Bioinformática y Salud: la transformación en la atención médica >
"Bioinformática y Salud: la transformación en la atención médica"
Lic. Mauricio Brunner

Nacida en los años 60, la bioinformática ha evolucionado como una disciplina esencial en la biología molecular. En la actualidad, se define como el uso de métodos computacionales y análisis de datos para entender y organizar información biológica. Su enfoque se centra en las ciencias ómicas, como la genómica y la proteómica, entre otras disciplinas relacionadas.

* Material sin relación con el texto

(** * Cartesian Genetic Programming: the Individual class and the search driver

    A shallow embedding of [evolution.py] (with [diff_count] of [util.py]
    and the function set of [problems.py]) and the properties of its
    genome representation, active-node resolver, evaluation engine and
    (1 + lambda) driver.

    The program is Python 2.  Lists are modelled by Coq lists with Python's
    indexing and slicing written out (negative indices, clamped slices);
    exceptions by an error result; the module-level random generator by an
    explicit sequence of raw draws that the sampling functions consume. *)

From Stdlib Require Import ZArith QArith Lia String.
From stdpp Require Import base tactics option list sorting.

Local Open Scope Z_scope.

(** ** Python results *)

Inductive exn := ValueError | IndexError | TypeError | ZeroDivisionError.

Inductive result (A : Type) :=
  | Ok (a : A)
  | Raise (e : exn).
Arguments Ok {A} a.
Arguments Raise {A} e.

Definition result_bind {A B} (r : result A) (k : A → result B) : result B :=
  match r with
  | Ok a => k a
  | Raise e => Raise e
  end.

Global Instance result_mbind : MBind result := fun A B k r => result_bind r k.
Global Instance result_mret : MRet result := fun A a => Ok a.

Fixpoint result_map {A B} (f : A → result B) (l : list A) : result (list B) :=
  match l with
  | [] => Ok []
  | x :: l' =>
      match f x with
      | Raise e => Raise e
      | Ok y =>
          match result_map f l' with
          | Raise e => Raise e
          | Ok ys => Ok (y :: ys)
          end
      end
  end.

(** ** Python lists: indexing and slicing *)

Section pylist.
Context {A : Type}.

(** The position an index denotes: [i] itself when [0 <= i < len], and
    [len + i] when [-len <= i < 0]; anything else is out of range. *)
Definition py_index (l : list A) (i : Z) : option nat :=
  let n := Z.of_nat (length l) in
  if (0 <=? i) && (i <? n) then Some (Z.to_nat i)
  else if (- n <=? i) && (i <? 0) then Some (Z.to_nat (i + n))
  else None.

(** [l[i]] *)
Definition py_getitem (l : list A) (i : Z) : result A :=
  match py_index l i with
  | Some p => match l !! p with Some x => Ok x | None => Raise IndexError end
  | None => Raise IndexError
  end.

(** [l[i] = x] *)
Definition py_setitem (l : list A) (i : Z) (x : A) : result (list A) :=
  match py_index l i with
  | Some p => Ok (<[p:=x]> l)
  | None => Raise IndexError
  end.

(** A slice bound is clamped into [0, len], a negative one counted from
    the end first. *)
Definition py_clamp (l : list A) (i : Z) : nat :=
  let n := Z.of_nat (length l) in
  Z.to_nat (if i <? 0 then Z.max 0 (i + n) else Z.min i n).

(** [l[lo:hi]] *)
Definition py_slice (l : list A) (lo hi : Z) : list A :=
  take (py_clamp l hi - py_clamp l lo)%nat (drop (py_clamp l lo) l).

(** [l[lo:]] *)
Definition py_slice_from (l : list A) (lo : Z) : list A :=
  drop (py_clamp l lo) l.

(** [l[lo:] = xs] *)
Definition py_slice_from_assign (l : list A) (lo : Z) (xs : list A) : list A :=
  take (py_clamp l lo) l ++ xs.
End pylist.

(** ** The random generator

    [random.random()] is a 53-bit fraction [k / 2^53]; a run of the program
    is given the sequence of the numerators it will draw.  A computation
    that would draw from the exhausted sequence has not finished:
    [OutOfDraws] is the outcome of a loop that is still running. *)

Definition draws := list Z.

Inductive outcome (A : Type) :=
  | Ret (a : A) (rest : draws)
  | Throw (e : exn)
  | OutOfDraws.
Arguments Ret {A} a rest.
Arguments Throw {A} e.
Arguments OutOfDraws {A}.

Definition rand (A : Type) := draws → outcome A.

Definition rand_ret {A} (a : A) : rand A := fun d => Ret a d.

Definition rand_bind {A B} (m : rand A) (k : A → rand B) : rand B :=
  fun d =>
    match m d with
    | Ret a rest => k a rest
    | Throw e => Throw e
    | OutOfDraws => OutOfDraws
    end.

Definition rand_lift {A} (r : result A) : rand A :=
  fun d => match r with Ok a => Ret a d | Raise e => Throw e end.

Global Instance rand_mbind : MBind rand := fun A B k m => rand_bind m k.
Global Instance rand_mret : MRet rand := fun A a => rand_ret a.

Definition two53 : Z := 2 ^ 53.

(** The numerator of the fraction a raw draw stands for. *)
Definition fraction (k : Z) : Z := k mod two53.

(** A product of two doubles is the double nearest to the exact product,
    the one with the even last bit when two are as near.  For the exact
    product [n / 2^53] that is a rounding of [n] to its 53 leading bits:
    [round53 n / 2^53] is the double the multiplication returns. *)
Definition round53 (n : Z) : Z :=
  let shift := Z.log2 n - 52 in
  if shift <=? 0 then n
  else
    let q := n / 2 ^ shift in
    let r := n mod 2 ^ shift in
    let half := 2 ^ (shift - 1) in
    if (half <? r) || ((r =? half) && Z.odd q)
    then (q + 1) * 2 ^ shift
    else q * 2 ^ shift.

(** [int(random.random() * width)]: the fraction times [width], in
    double precision, cut to an integer.  ([width] is the length of a list
    of the program or the width of a range of gene values; such a number
    is below [2^53] and is itself a double.) *)
Definition scale (k : Z) (width : Z) : Z := round53 (fraction k * width) / two53.

(** [random.random() < rate] *)
Definition random_below (rate : Q) : rand bool :=
  fun d =>
    match d with
    | [] => OutOfDraws
    | k :: rest => Ret (fraction k * Zpos (Qden rate) <? Qnum rate * two53) rest
    end.

(** [random.randrange(start, stop)]: an empty range is a [ValueError],
    raised before anything is drawn. *)
Definition randrange (start stop : Z) : rand Z :=
  fun d =>
    if stop <=? start then Throw ValueError
    else match d with
         | [] => OutOfDraws
         | k :: rest => Ret (start + scale k (stop - start)) rest
         end.

(** [random.choice(seq)]: [seq[int(random.random() * len(seq))]]. *)
Definition choice {A} (seq : list A) : rand A :=
  fun d =>
    match d with
    | [] => OutOfDraws
    | k :: rest =>
        match seq !! Z.to_nat (scale k (Z.of_nat (length seq))) with
        | Some x => Ret x rest
        | None => Throw IndexError
        end
    end.

(** [while True: body], the body returning [inl s] to go round again with
    the loop variables [s], and [inr a] to leave the loop with [a]. *)
Fixpoint while_true_fuel {S A} (fuel : nat) (body : S → rand (S + A)) (s : S)
  : rand A :=
  fun d =>
    match fuel with
    | O => OutOfDraws
    | Datatypes.S fuel' =>
        match body s d with
        | Ret (inl s') rest => while_true_fuel fuel' body s' rest
        | Ret (inr a) rest => Ret a rest
        | Throw e => Throw e
        | OutOfDraws => OutOfDraws
        end
    end.

(** The loops of this program draw at least once in every round, so a
    run on [d] makes at most [length d] complete rounds. *)
Definition while_true {S A} (body : S → rand (S + A)) (s : S) : rand A :=
  fun d => while_true_fuel (Datatypes.S (length d)) body s d.

(** [for x in xs: body], threading the loop variables. *)
Fixpoint for_each {X S} (xs : list X) (body : X → S → rand S) (s : S) : rand S :=
  match xs with
  | [] => rand_ret s
  | x :: xs' => rand_bind (body x s) (for_each xs' body)
  end.

Fixpoint rand_map {A B} (f : A → rand B) (l : list A) : rand (list B) :=
  match l with
  | [] => rand_ret []
  | x :: l' =>
      rand_bind (f x) (fun y => rand_bind (rand_map f l') (fun ys => rand_ret (y :: ys)))
  end.

(** ** The objects a genome holds

    A node's function gene holds a function object of [function_list], its
    connection genes and the output genes hold integers.  The core never
    looks inside a function: it compares function objects (by identity),
    calls them, and, as Python 2 orders any two objects, may sort them. *)

Class Runtime (func value : Type) := {
  func_eq_dec :: EqDecision func;
  (** CPython 2's default order on function objects (by type name, then
      address); nothing is assumed of it *)
  func_le : relation func;
  func_le_dec :: RelDecision func_le;
  (** calling a function on the list of its arguments *)
  call : func → list value → result value;
  (** the value [None] *)
  py_None : value
}.

Section individual.
Context {func value : Type} `{!Runtime func value}.

Inductive gene :=
  | GFun (f : func)
  | GInt (z : Z).

Global Instance gene_eq_dec : EqDecision gene.
Proof. solve_decision. Defined.

(** [a != b] *)
Definition gene_ne (a b : gene) : bool := bool_decide (a ≠ b).

(** [choice != invalid], where [invalid] is a gene or [None] *)
Definition differs (choice : gene) (invalid : option gene) : bool :=
  match invalid with
  | None => true
  | Some g => gene_ne choice g
  end.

Entre 1990 y 2003 se llevó a cabo el Proyecto Genoma Humano (PGH, del inglés The Human Genome Project). En esta innovadora iniciativa de carácter internacional, cuyo objetivo principal fue mapear y secuenciar todo el genoma humano, la bioinformática resultó esencial. Su función para gestionar y analizar la gran cantidad de datos genéticos generados permitió a los investigadores identificar genes y establecer sus posibles funciones. Específicamente, las herramientas bioinformáticas fueron fundamentales en tareas como el ensamblaje de secuencias, la predicción de genes, la genómica comparativa (estudia las semejanzas y diferencias entre genomas de diferentes organismos) y la anotación funcional de genes dentro del genoma humano. Como era de esperarse, el Proyecto Genoma Humano ha tenido un profundo impacto en nuestra comprensión de la biología humana y las enfermedades. Sus resultados han sido fundamentales para avanzar en nuestro conocimiento del genoma humano y su papel en la salud y la enfermedad, y también sentó las bases para el desarrollo de una medicina personalizada de precisión, donde los tratamientos pueden adaptarse a la composición genética única de un individuo.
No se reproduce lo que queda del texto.